Task => Below are records; how many of their lines hold the string "induction"? Reply with nothing but the number.

Exercise data =>
(** Taking an entry out. *)
Lemma node_take buf h es1 es2 z e : node buf h (es1 ++ e :: es2) z ->
  let buf' := ix_take_at buf h (slot_of buf h es1) in
  node buf' h (es1 ++ es2) z /\ ix_end buf' h = ix_end buf h - size e /\ same_shape h buf buf'.
Proof.
  intros (A & D & [N1 N2 N3 N4 N5 N6 N7 N8 N9]). cbv zeta. set (C := concat es2 ++ z). set (B := concat es1) in *.
  apply Forall_app in N8 as [Hes1 Hes2]. apply Forall_cons in Hes2 as [He Hes2]. pose proof (entry_size e He) as Hse.
  assert (E : buf = A ++ B ++ e ++ C ++ D) by (rewrite N1, concat_app; cbn [concat]; unfold C, B; by rewrite <- !app_assoc).
  assert (Hsz : size (concat (es1 ++ e :: es2) ++ z) = size B + (size e + size C)).
  { unfold C, B. rewrite concat_app. cbn [concat]. rewrite !size_app. lia. } rewrite Hsz in *.
  pose proof (size_nonneg A). pose proof (size_nonneg B). pose proof (size_nonneg C). pose proof (size_nonneg D).
  rewrite E, !size_app in N7. unfold slot_of. rewrite N4. fold B. unfold ix_take_at. rewrite N5, E.
  rewrite (app_assoc A B), <- (size_app A B), ie_len_mid, (eo_len e He) by lia. rewrite <- (app_assoc A B).
  rewrite (wrap_small 32 (size A + (size B + (size e + size C)) - _)) by (rewrite size_app; lia).
  replace (size A + (size B + (size e + size C)) - (size (A ++ B) + size e)) with (size C) by (rewrite size_app; lia).
  rewrite take_bytes. rewrite E in N4, N5. unfold ix_end in N5. rewrite hdr_used in N5 by done. rewrite hdr_first in N4 by done.
  rewrite !hdr_used by done. rewrite (wrap_small 32 (ix_used A h - size e)) by lia.
  set (D' := drop (length C) (e ++ C ++ D)). set (u := ix_used A h - size e).
  assert (E' : A ++ B ++ C ++ D' = A ++ (concat (es1 ++ es2) ++ z) ++ D') by (rewrite concat_app; unfold B, C; by rewrite <- !app_assoc).
  assert (HD' : size D' = size e + size D) by (unfold D', size; rewrite length_drop, !length_app; lia).
  assert (Hs' : size (concat (es1 ++ es2) ++ z) = size B + size C) by (unfold B, C; rewrite concat_app, !size_app; lia).
  rewrite E in N6. unfold bytes in N6. rewrite !Forall_app in N6. destruct N6 as (HbA & HbB & Hbe & HbC & HbD).
  rewrite E'. edestruct (make_node _ h A (es1 ++ es2) z D' u eq_refl N2 N3 N4) as (M1 & M2 & M3 & M4).
  - unfold u. rewrite Hs'. lia.
  - rewrite <- E'. do 3 (apply Forall_app_2; [done|]). apply Forall_drop. by do 2 (apply Forall_app_2; [done|]).
  - rewrite <- E', !size_app. lia.
  - by apply Forall_app_2.
  - done.
  - split; [by eexists _, _|]. unfold same_shape. rewrite M2, M3, M4, hdr_flags, hdr_alloc, (nd_first _ _ _ _ _ _ M1), (nd_end _ _ _ _ _ _ M1) by done.
    destruct (set_used A h N2 N3 u HbA ltac:(lia)) as (S1 & _). rewrite S1, Hs', <- E', !size_app, hdr_first by done. split_and!; try done; lia.
Qed.

(** ** A node is a finite map from names to records *)

Definition ordered (es : list (list Z)) : Prop := StronglySorted name_lt (entry_name <$> es).

Definition node_map (es : list (list Z)) : gmap (list Z) Z := list_to_map ((fun e => (entry_name e, entry_ref e)) <$> es).

Lemma node_map_cons e es : node_map (e :: es) = <[entry_name e := entry_ref e]> (node_map es).
Proof. done. Qed.

Lemma node_map_none es n : (∀ e, e ∈ es -> entry_name e <> n) -> node_map es !! n = None.
Proof.
  intros H. apply not_elem_of_list_to_map_1. rewrite <- list_fmap_compose. intros Hn. apply list_elem_of_fmap in Hn as (e & -> & He).
  by apply (H e).
Qed.

Lemma ordered_cons e es : ordered (e :: es) <-> ordered es /\ ∀ e', e' ∈ es -> name_lt (entry_name e) (entry_name e').
Proof.
  unfold ordered. rewrite fmap_cons. split.
  - intros H. apply StronglySorted_inv in H as [H1 H2]. split; [done|]. intros e' He'. rewrite Forall_forall in H2. apply H2.
    by apply list_elem_of_fmap_2.
  - intros [H1 H2]. constructor; [done|]. apply Forall_forall. intros x Hx. apply list_elem_of_fmap in Hx as (e' & -> & He'). by apply H2.
Qed.

Lemma name_lt_ne a b : name_lt a b -> a <> b.
Proof. intros H ->. by apply (name_lt_irrefl b). Qed.

(** What a search settles in an ordered node. *)
Lemma search_split es name : ordered es ->
  (∀ e, e ∈ below es name -> name_lt (entry_name e) (folded name)) /\
  (if hit es name then ∃ e es2, es = below es name ++ e :: es2 /\ entry_name e = folded name /\
     ∀ e', e' ∈ es2 -> name_lt (folded name) (entry_name e')
   else ∃ es2, es = below es name ++ es2 /\ ∀ e', e' ∈ es2 -> name_lt (folded name) (entry_name e')).
Proof.
  induction es as [|e es IH]; intros Ho.
  { split; [intros e He; by apply elem_of_nil in He|]. exists []. split; [done|]. intros e He. by apply elem_of_nil in He. }
  apply ordered_cons in Ho as [Ho Hlt]. unfold hit. cbn [below]. destruct (Z.ltb_spec (lex (entry_name e) (folded name)) 0) as [H|H].
  - destruct (IH Ho) as [IH1 IH2]. cbn [length drop]. fold (hit es name). split.
    + intros e' He'. apply elem_of_cons in He' as [->|He']; [done|by apply IH1].
    + destruct (hit es name).
      * destruct IH2 as (e2 & es2 & E & ?). exists e2, es2. split; [|done]. cbn. by f_equal.
      * destruct IH2 as (es2 & E & ?). exists es2. split; [|done]. cbn. by f_equal.
  - cbn [length drop]. split; [intros e' He'; by apply elem_of_nil in He'|].
    destruct (Z.eqb_spec (lex (entry_name e) (folded name)) 0) as [E|E].
    + apply lex_eq in E. exists e, es. split_and!; [done|done|]. intros e' He'. rewrite <- E. by apply Hlt.
    + assert (Hn : name_lt (folded name) (entry_name e)) by (apply lex_pos; lia). exists (e :: es). split; [done|].
      intros e' He'. apply elem_of_cons in He' as [->|He']; [done|]. etransitivity; [exact Hn|by apply Hlt].
Qed.

Lemma node_map_app es1 es2 : node_map (es1 ++ es2) = node_map es1 ∪ node_map es2.
Proof. unfold node_map. rewrite fmap_app. apply list_to_map_app. Qed.

(** Inserting in the middle is inserting. *)
Lemma node_map_insert es1 es2 e : (∀ e', e' ∈ es1 -> entry_name e' <> entry_name e) ->
  node_map (es1 ++ e :: es2) = <[entry_name e := entry_ref e]> (node_map (es1 ++ es2)).
Proof.
  intros H. rewrite !node_map_app, node_map_cons, insert_union_r; [done|]. by apply node_map_none.
Qed.

Lemma ordered_insert es1 es2 e : ordered (es1 ++ es2) -> (∀ e', e' ∈ es1 -> name_lt (entry_name e') (entry_name e)) ->
  (∀ e', e' ∈ es2 -> name_lt (entry_name e) (entry_name e')) -> ordered (es1 ++ e :: es2).
Proof.
  induction es1 as [|e1 es1 IH]; cbn [app]; intros Ho H1 H2; [by apply ordered_cons|]. apply ordered_cons in Ho as [Ho Hl].
  apply ordered_cons. split.
  - apply IH; [done| |done]. intros. apply H1. by constructor.
  - intros e' He'. apply elem_of_app in He' as [He'|He']; [apply Hl, elem_of_app; by left|].
    apply elem_of_cons in He' as [->|He']; [apply H1; by constructor|apply Hl, elem_of_app; by right].
Qed.

Lemma ordered_delete es1 es2 e : ordered (es1 ++ e :: es2) -> ordered (es1 ++ es2) /\
  (∀ e', e' ∈ es1 ++ es2 -> entry_name e' <> entry_name e).
Proof.
  induction es1 as [|e1 es1 IH]; cbn [app]; intros Ho; apply ordered_cons in Ho as [Ho Hl].
  - split; [done|]. intros e' He'. apply not_eq_sym, name_lt_ne. by apply Hl.
  - destruct (IH Ho) as [H1 H2]. split.
    + apply ordered_cons. split; [done|]. intros e' He'. apply Hl. apply elem_of_app in He' as [?|?]; apply elem_of_app; [by left|right; by constructor].
    + intros e' He'. apply elem_of_cons in He' as [->|He']; [|by apply H2]. apply name_lt_ne, Hl, elem_of_app. right. by constructor.
Qed.

(** The entry at a slot, read in place. *)
Lemma node_slot buf h es1 e es2 z : node buf h (es1 ++ e :: es2) z -> let s := slot_of buf h es1 in
  ie_len buf s = size e /\ ie_has_child buf s = ie_has_child e 0 /\ 82 <= size e /\ entry_ok e /\
  Z.land (ntfs_get64 buf (s + IE_REF)) 0x0000FFFFFFFFFFFF = entry_ref e.
Proof.
  intros (A & D & [N1 N2 N3 N4 N5 N6 N7 N8 N9]) s. apply Forall_app in N8 as [_ N8]. apply Forall_cons in N8 as [He _].
  pose proof (entry_size e He) as Hs. assert (Es : s = size (A ++ concat es1)) by (unfold s, slot_of; rewrite N4, size_app; lia).
  assert (E : buf = (A ++ concat es1) ++ e ++ (concat es2 ++ z) ++ D) by (rewrite N1, concat_app; cbn [concat]; by rewrite <- !app_assoc).
  rewrite Es, E. split_and!; [rewrite ie_len_mid by lia; apply He|unfold ie_has_child; by rewrite ie_flags_mid by lia|done|done|].
  unfold entry_ref. f_equal. apply get64_mid; unfold IE_REF; lia.
Qed.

Output of the exercise => 3